### What the task requires
Each line of the data below that holds the word "unfold" is to be reported in full.

════

(** * pillbug: thread reconstruction (views/postpage.tsx) and the default
      feed rule presets (components/feed/index.tsx).

    The post page builds a tree of [IPostTreeNode] objects out of the flat
    context returned by the server.  The nodes are mutable JavaScript
    objects that are shared between the tree and the identifier index
    ([idMap]); they are modelled as cells of a heap addressed by
    references, and the tree handed to the rendering layer is read back
    from the heap by following the [children] arrays. *)

From stdpp Require Import gmap strings list fin_maps.

#[local] Set Warnings "-register-all".

(** ** Posts *)

(** The fields of megalodon's [Status] entity that the page reads.  Of
    [reblog] only the identifier of the reblogged status is consulted. *)
Module Status.
Record t := mk {
  id : string;
  in_reply_to_id : option string;
  reblog : option string
}.
End Status.

(** ** Nodes as heap objects *)

Abbreviation ref := nat (only parsing).

Inductive IPostTreeNode :=
| PostTreeStatusNode (status : Status.t) (children : list ref) (highlighted : bool)
| PostTreePlaceholderNode (message : string) (children : list ref) (highlighted : bool).

Definition children (n : IPostTreeNode) : list ref :=
  match n with
  | PostTreeStatusNode _ c _ => c
  | PostTreePlaceholderNode _ c _ => c
  end.

Definition highlighted (n : IPostTreeNode) : bool :=
  match n with
  | PostTreeStatusNode _ _ h => h
  | PostTreePlaceholderNode _ _ h => h
  end.

Definition tryGetStatus (n : IPostTreeNode) : option Status.t :=
  match n with
  | PostTreeStatusNode s _ _ => Some s
  | PostTreePlaceholderNode _ _ _ => None
  end.

(** [node.children.push(c)] *)
Definition push (c : ref) (n : IPostTreeNode) : IPostTreeNode :=
  match n with
  | PostTreeStatusNode s cs h => PostTreeStatusNode s (cs ++ [c]) h
  | PostTreePlaceholderNode m cs h => PostTreePlaceholderNode m (cs ++ [c]) h
  end.

(** [new ...]: the object gets the next free reference. *)
Definition alloc (n : IPostTreeNode) (h : list IPostTreeNode) : list IPostTreeNode * ref :=
  (h ++ [n], length h).

Definition push_child (parent child : ref) (h : list IPostTreeNode) : list IPostTreeNode :=
  alter (push child) parent h.

(** ** The tree seen by the rendering layer *)

Inductive PostTree :=
| StatusNode (status : Status.t) (kids : list PostTree) (hl : bool)
| PlaceholderNode (message : string) (kids : list PostTree) (hl : bool).

Definition kids (t : PostTree) : list PostTree :=
  match t with
  | StatusNode _ k _ => k
  | PlaceholderNode _ k _ => k
  end.

Definition treeStatus (t : PostTree) : option Status.t :=
  match t with
  | StatusNode s _ _ => Some s
  | PlaceholderNode _ _ _ => None
  end.

Definition mkTree (n : IPostTreeNode) (k : list PostTree) : PostTree :=
  match n with
  | PostTreeStatusNode s _ h => StatusNode s k h
  | PostTreePlaceholderNode m _ h => PlaceholderNode m k h
  end.

(** Reading the object graph below [r] back as a tree.  [fuel] bounds the
    depth that is followed. *)
Fixpoint treeOf (fuel : nat) (h : list IPostTreeNode) (r : ref) : option PostTree :=
  match fuel with
  | 0 => None
  | S fuel' =>
      match h !! r with
      | None => None
      | Some n =>
          match mapM (treeOf fuel' h) (children n) with
          | None => None
          | Some k => Some (mkTree n k)
          end
      end
  end.

(** ** State of a full build *)

Record BuildState := mkBuild {
  heap : list IPostTreeNode;
  idMap : gmap string ref;
  unsortedStatuses : list Status.t
}.

(** ** locateRootNode *)

(** [(rootPost as PostTreeStatusNode).status.in_reply_to_id] *)
Definition rootInReplyTo (h : list IPostTreeNode) (rootPost : ref) : option string :=
  match h !! rootPost with
  | Some n =>
      match tryGetStatus n with
      | Some s => Status.in_reply_to_id s
      | None => None
      end
  | None => None
  end.

(** The predicate given to [findIndex]: [s.id === target].  A [null]
    target is equal to no identifier. *)
Definition idIs (target : option string) (s : Status.t) : Prop :=
  Some (Status.id s) = target.

Global Instance idIs_dec target s : Decision (idIs target s) | 100.
Proof. unfold idIs. apply _. Defined.

(** One test of the [while] condition followed by one run of the body.
    [status] is the constant bound before the loop, that is, the requested
    status. *)
Fixpoint locateRootLoop (fuel : nat) (status : Status.t) (rootPost : ref)
    (st : BuildState) : option (ref * BuildState) :=
  match fuel with
  | 0 => None
  | S fuel' =>
      match Status.in_reply_to_id status with
      | None => Some (rootPost, st)
      | Some _ =>
          match list_find (idIs (rootInReplyTo (heap st) rootPost)) (unsortedStatuses st) with
          | None => Some (rootPost, st)
          | Some (parentStatusIndex, newRootStatus) =>
              let '(h', rootPost') :=
                alloc (PostTreeStatusNode newRootStatus [rootPost] false) (heap st) in
              locateRootLoop fuel' status rootPost'
                (mkBuild h' (<[Status.id status := rootPost']> (idMap st))
                   (delete parentStatusIndex (unsortedStatuses st)))
          end
      end
  end.

Definition locateRootNode (fuel : nat) (requestedStatus : Status.t) (st : BuildState)
    : option (ref * BuildState) :=
  let '(h, rootPost) := alloc (PostTreeStatusNode requestedStatus [] true) (heap st) in
  locateRootLoop fuel requestedStatus rootPost
    (mkBuild h (<[Status.id requestedStatus := rootPost]> (idMap st)) (unsortedStatuses st)).

(** ** attachStatusesToTree *)

(** The shared tail of the two attaching branches of the [for] body:
    [new PostTreeStatusNode(status, [])], [idMap.set], [children.push],
    [unsortedStatuses.splice(i, 1)]. *)
Definition attachAt (parent : ref) (i : nat) (status : Status.t) (st : BuildState)
    : BuildState :=
  let '(h, s) := alloc (PostTreeStatusNode status [] false) (heap st) in
  mkBuild (push_child parent s h)
          (<[Status.id status := s]> (idMap st))
          (delete i (unsortedStatuses st)).

(** The [for] loop from index [i] on.  After a splice the index is still
    incremented, so the element that moved into slot [i] is not looked at
    in this pass. *)
Fixpoint forLoop (fuel : nat) (rootNode : ref) (i numAdded : nat) (st : BuildState)
    : option (nat * BuildState) :=
  match fuel with
  | 0 => None
  | S fuel' =>
      match unsortedStatuses st !! i with
      | None => Some (numAdded, st)
      | Some status =>
          match Status.in_reply_to_id status with
          | None =>
              forLoop fuel' rootNode (S i) (S numAdded) (attachAt rootNode i status st)
          | Some parentId =>
              match idMap st !! parentId with
              | Some existingParent =>
                  forLoop fuel' rootNode (S i) (S numAdded)
                    (attachAt existingParent i status st)
              | None => forLoop fuel' rootNode (S i) numAdded st
              end
          end
      end
  end.

(** JavaScript's rendering of a nullable string inside a template. *)
Definition showNullable (o : option string) : string :=
  match o with
  | Some s => s
  | None => "null"
  end.
(* ===== verification/_CoqProject ===== *)
-Q . S2P
Prelude.v
GoStrings.v
Utf8.v
SqlUtil.v
PublicID.v
Cache.v
RateLimit.v
GoValues.v
Trace.v
Patterns.v
WfConfig.v
SqlParams.v
Numbers.v
Params.v
Expr.v
Compile.v
Executor.v
Handler.v
WfValidate.v
DbText.v
Db.v
Pools.v
Metrics.v
Health.v
Adapters.v
Middleware.v
TmplEngine.v
ConfigLoad.v
CfgValidate.v
Mux.v
Logging.v
ServerInit.v
Openapi.v
Admin.v
Cron.v
TmplFuncs.v
TmplNum.v
Encoding.v
TmplIds.v
Program.v
PromMetrics.v
WfFuncs.v
WinService.v
Live.v
Counted.v
Goroutines.v
CacheConc.v
RateConc.v
DbConc.v
Turns.v
Parallel.v
Rounds.v
Recorded.v
Answered.v
(** ** Errors

    A Go [error] is a chain: a leaf, or a message wrapped around a cause with
    [fmt.Errorf("...%w...", err)].  The two context errors are leaves of their
    own because [errors.Is] looks for them through the chain. *)

Inductive error : Type :=
| Errorf (msg : string)
| Wrapf (pre : string) (cause : error) (post : string)
| DeadlineExceeded
| Canceled.

(** [err.Error()]. *)
Fixpoint Error (e : error) : string :=
  match e with
  | Errorf msg => msg
  | Wrapf pre c post => pre +:+ Error c +:+ post
  | DeadlineExceeded => "context deadline exceeded"
  | Canceled => "context canceled"
  end.

(** [errors.Is(err, context.DeadlineExceeded)]. *)
Fixpoint is_deadline (e : error) : bool :=
  match e with
  | DeadlineExceeded => true
  | Wrapf _ c _ => is_deadline c
  | _ => false
  end.

#[global] Instance error_eq_dec : EqDecision error.
Proof. solve_decision. Defined.

(** Go's [(T, error)] results: exactly one side is meaningful. *)
Inductive result (A : Type) : Type :=
| Ok (a : A)
| Err (e : error).
Arguments Ok {A} a.
Arguments Err {A} e.

#[global] Instance result_eq_dec `{EqDecision A} : EqDecision (result A).
Proof. solve_decision. Defined.

Lemma Ok_inj {A} (a b : A) : Ok a = Ok b -> a = b.
Proof. by intros [= ->]. Qed.

Definition result_bind {A B} (f : A -> result B) (r : result A) : result B :=
  match r with Ok a => f a | Err e => Err e end.

Notation "'try' x := r 'in' k" := (result_bind (fun x => k) r)
  (at level 10, x binder, k at level 200) : go_scope.
#[global] Open Scope go_scope.

Definition is_ok {A} (r : result A) : bool :=
  match r with Ok _ => true | Err _ => false end.

(** ** Strings as byte sequences *)

Lemma app_str_nil_r (s : string) : s +:+ "" = s.
Proof. induction s; simpl; congruence. Qed.

Lemma app_str_assoc (a b c : string) : a +:+ (b +:+ c) = (a +:+ b) +:+ c.
Proof. induction a; simpl; congruence. Qed.

Lemma length_app_str (a b : string) :
  String.length (a +:+ b) = (String.length a + String.length b)%nat.
Proof. induction a; simpl; congruence. Qed.

Lemma app_str_inj_l (a b c : string) : a +:+ b = a +:+ c -> b = c.
Proof. induction a; simpl; [done | intros; simplify_eq; auto]. Qed.

Lemma app_str_cons (c : ascii) (a b : string) : (String c a) +:+ b = String c (a +:+ b).
Proof. done. Qed.

Lemma app_str_eq_nil (a b : string) : a +:+ b = "" -> a = "" /\ b = "".
Proof. destruct a; simpl; [done | discriminate]. Qed.

#[export] Hint Rewrite app_str_nil_r app_str_cons length_app_str : gostring.

(** The first byte of a string, if any. *)
Definition head_is (p : ascii -> bool) (s : string) : bool :=
  match s with String c _ => p c | EmptyString => false end.

(** Every byte satisfies [p]. *)
Fixpoint str_all (p : ascii -> bool) (s : string) : bool :=
  match s with String c r => p c && str_all p r | EmptyString => true end.

Fixpoint str_last_is (p : ascii -> bool) (s : string) : bool :=
  match s with
  | EmptyString => false
  | String c EmptyString => p c
  | String _ r => str_last_is p r
  end.

Lemma str_all_app p a b : str_all p (a +:+ b) = str_all p a && str_all p b.
Proof. induction a as [|c a IH]; simpl; [done|]. by rewrite IH, andb_assoc. Qed.

Lemma str_last_is_app p a c b : str_last_is p (a +:+ String c b) = str_last_is p (String c b).
Proof.
  induction a as [|d a IH]; [done|]. simpl in *. rewrite IH.
  by destruct a.
Qed.

(** ** Sums over maps *)

Definition map_sum {A} (f : A -> Z) (m : gmap string A) : Z := map_fold (fun _ v t => f v + t) 0 m.

Lemma map_sum_insert {A} (f : A -> Z) m k v :
  m !! k = None -> map_sum f (<[k := v]> m) = f v + map_sum f m.
Proof. intros Hk. unfold map_sum. rewrite map_fold_insert_L; [done|intros; lia|done]. Qed.

Lemma map_sum_delete {A} (f : A -> Z) m k v :
  m !! k = Some v -> map_sum f m = f v + map_sum f (delete k m).
Proof. intros Hk. unfold map_sum. rewrite (map_fold_delete_L _ _ k v m); [done|intros; lia|done]. Qed.

Lemma map_sum_alter {A} (f : A -> Z) g m k v :
  m !! k = Some v -> map_sum f (alter g k m) = map_sum f m - f v + f (g v).
Proof.
  intros Hk. rewrite (map_sum_delete f _ k (g v)) by (by rewrite lookup_alter_eq, Hk).
  rewrite (map_sum_delete f m k v) by done. rewrite delete_alter_eq. lia.
Qed.

(** Case analysis on a decidable test in the goal or a hypothesis. *)
Ltac dec_eq :=
  repeat match goal with
  | |- context [decide ?P] => destruct (decide P); simplify_eq
  | H : context [decide ?P] |- _ => destruct (decide P); simplify_eq
  end.
(* ===== verification/GoStrings.v ===== *)
(** * Go's [strings], [unicode] and [unicode/utf8] as the program uses them

    A Go string is its bytes: a [string] of 8-bit [ascii].  Ranging over a
    string decodes UTF-8, an ill-formed byte giving [RuneError]; [ToUpper],
    [ToLower], [TrimSpace] and [Fields] work on the decoded runes.  The case
    tables beyond ASCII are the members of a class, so that every theorem holds
    whatever the Unicode version of the toolchain. *)
From S2P Require Import Prelude.

Definition byte (c : ascii) : N := N_of_ascii c.

Definition RuneError : N := 65533.

Class UnicodeTables := {
  unicode_upper : N -> N;   (* unicode.ToUpper beyond ASCII *)
  unicode_lower : N -> N;   (* unicode.ToLower beyond ASCII *)
  unicode_print : N -> bool;   (* unicode.IsPrint beyond ASCII *)
}.

(** ** UTF-8 *)

Definition in_range (lo hi : N) (c : ascii) : bool := ((lo <=? byte c) && (byte c <=? hi))%N.
Definition cont (c : ascii) : bool := in_range 128 191 c.

Definition seq2 (b0 b1 : ascii) : bool := in_range 194 223 b0 && cont b1.

Definition seq3 (b0 b1 b2 : ascii) : bool :=
  (if (byte b0 =? 224)%N then in_range 160 191 b1
   else if (byte b0 =? 237)%N then in_range 128 159 b1
   else in_range 225 239 b0 && cont b1) && cont b2.

Definition seq4 (b0 b1 b2 b3 : ascii) : bool :=
  (if (byte b0 =? 240)%N then in_range 144 191 b1
   else if (byte b0 =? 244)%N then in_range 128 143 b1
   else in_range 241 243 b0 && cont b1) && cont b2 && cont b3.

Definition low (k : N) (c : ascii) : N := (byte c) `mod` k.

(** The runes of a string with the bytes each was decoded from. *)
Fixpoint chunks (s : string) : list (N * string) :=
  match s with
  | EmptyString => []
  | String b0 s1 =>
    if (byte b0 <? 128)%N then (byte b0, String b0 "") :: chunks s1
    else match s1 with
    | String b1 s2 =>
      if seq2 b0 b1 then
        ((low 32 b0 * 64 + low 64 b1)%N, String b0 (String b1 "")) :: chunks s2
      else match s2 with
      | String b2 s3 =>
        if seq3 b0 b1 b2 then
          ((low 16 b0 * 4096 + low 64 b1 * 64 + low 64 b2)%N,
             String b0 (String b1 (String b2 ""))) :: chunks s3
        else match s3 with
        | String b3 s4 =>
          if seq4 b0 b1 b2 b3 then
            ((low 8 b0 * 262144 + low 64 b1 * 4096 + low 64 b2 * 64 + low 64 b3)%N,
               String b0 (String b1 (String b2 (String b3 "")))) :: chunks s4
          else (RuneError, String b0 "") :: chunks s1
        | EmptyString => (RuneError, String b0 "") :: chunks s1
        end
      | EmptyString => (RuneError, String b0 "") :: chunks s1
      end
    | EmptyString => (RuneError, String b0 "") :: chunks s1
    end
  end.

Definition runes (s : string) : list N := (chunks s).*1.

Definition cat (l : list string) : string := foldr String.append "" l.

Definition chr (n : N) : string := String (ascii_of_N n) "".

(** [utf8.AppendRune]: surrogates and values out of range become [RuneError]. *)
Definition encode_rune (r : N) : string :=
  let enc3 r := chr (224 + r / 4096)%N +:+ chr (128 + (r / 64) `mod` 64)%N
                +:+ chr (128 + r `mod` 64)%N in
  if (r <? 128)%N then chr r
  else if (r <? 2048)%N then chr (192 + r / 64)%N +:+ chr (128 + r `mod` 64)%N
  else if ((55296 <=? r) && (r <=? 57343) || (1114111 <? r))%N then enc3 RuneError
  else if (r <? 65536)%N then enc3 r
  else chr (240 + r / 262144)%N +:+ chr (128 + (r / 4096) `mod` 64)%N
       +:+ chr (128 + (r / 64) `mod` 64)%N +:+ chr (128 + r `mod` 64)%N.

(** ** Case and white space *)

Definition ascii_upper (r : N) : N := if ((97 <=? r) && (r <=? 122))%N then (r - 32)%N else r.
Definition ascii_lower (r : N) : N := if ((65 <=? r) && (r <=? 90))%N then (r + 32)%N else r.

Section Case.
Context `{UnicodeTables}.

Definition rune_upper (r : N) : N := if (r <? 128)%N then ascii_upper r else unicode_upper r.
Definition rune_lower (r : N) : N := if (r <? 128)%N then ascii_lower r else unicode_lower r.

(** [strings.ToUpper] and [strings.ToLower]: [strings.Map] over the runes. *)
Definition ToUpper (s : string) : string := cat (encode_rune <$> (rune_upper <$> runes s)).
Definition ToLower (s : string) : string := cat (encode_rune <$> (rune_lower <$> runes s)).
End Case.

(** [unicode.IsSpace]: the White_Space property. *)
Definition is_space (r : N) : bool :=
  ((9 <=? r) && (r <=? 13) || (r =? 32) || (r =? 133) || (r =? 160) || (r =? 5760)
   || (8192 <=? r) && (r <=? 8202) || (r =? 8232) || (r =? 8233) || (r =? 8239)
   || (r =? 8287) || (r =? 12288))%N.

Fixpoint drop_spaces (l : list (N * string)) : list (N * string) :=
  match l with
  | (r, b) :: l' => if is_space r then drop_spaces l' else l
  | [] => []
  end.

Definition TrimSpace (s : string) : string :=
  cat (reverse (drop_spaces (reverse (drop_spaces (chunks s))))).*2.

(** [strings.Fields]: maximal runs of non-space runes; [cur] is the run so far. *)
Fixpoint fields_loop (cur : string) (l : list (N * string)) : list string :=
  match l with
  | [] => if decide (cur = "") then [] else [cur]
  | (r, b) :: l' =>
    if is_space r then
      (if decide (cur = "") then fields_loop "" l' else cur :: fields_loop "" l')
    else fields_loop (cur +:+ b) l'
  end.

Definition Fields (s : string) : list string := fields_loop "" (chunks s).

════

### Task answer
Proof. unfold idIs. apply _. Defined.
Proof. intros Hk. unfold map_sum. rewrite map_fold_insert_L; [done|intros; lia|done]. Qed.
Proof. intros Hk. unfold map_sum. rewrite (map_fold_delete_L _ _ k v m); [done|intros; lia|done]. Qed.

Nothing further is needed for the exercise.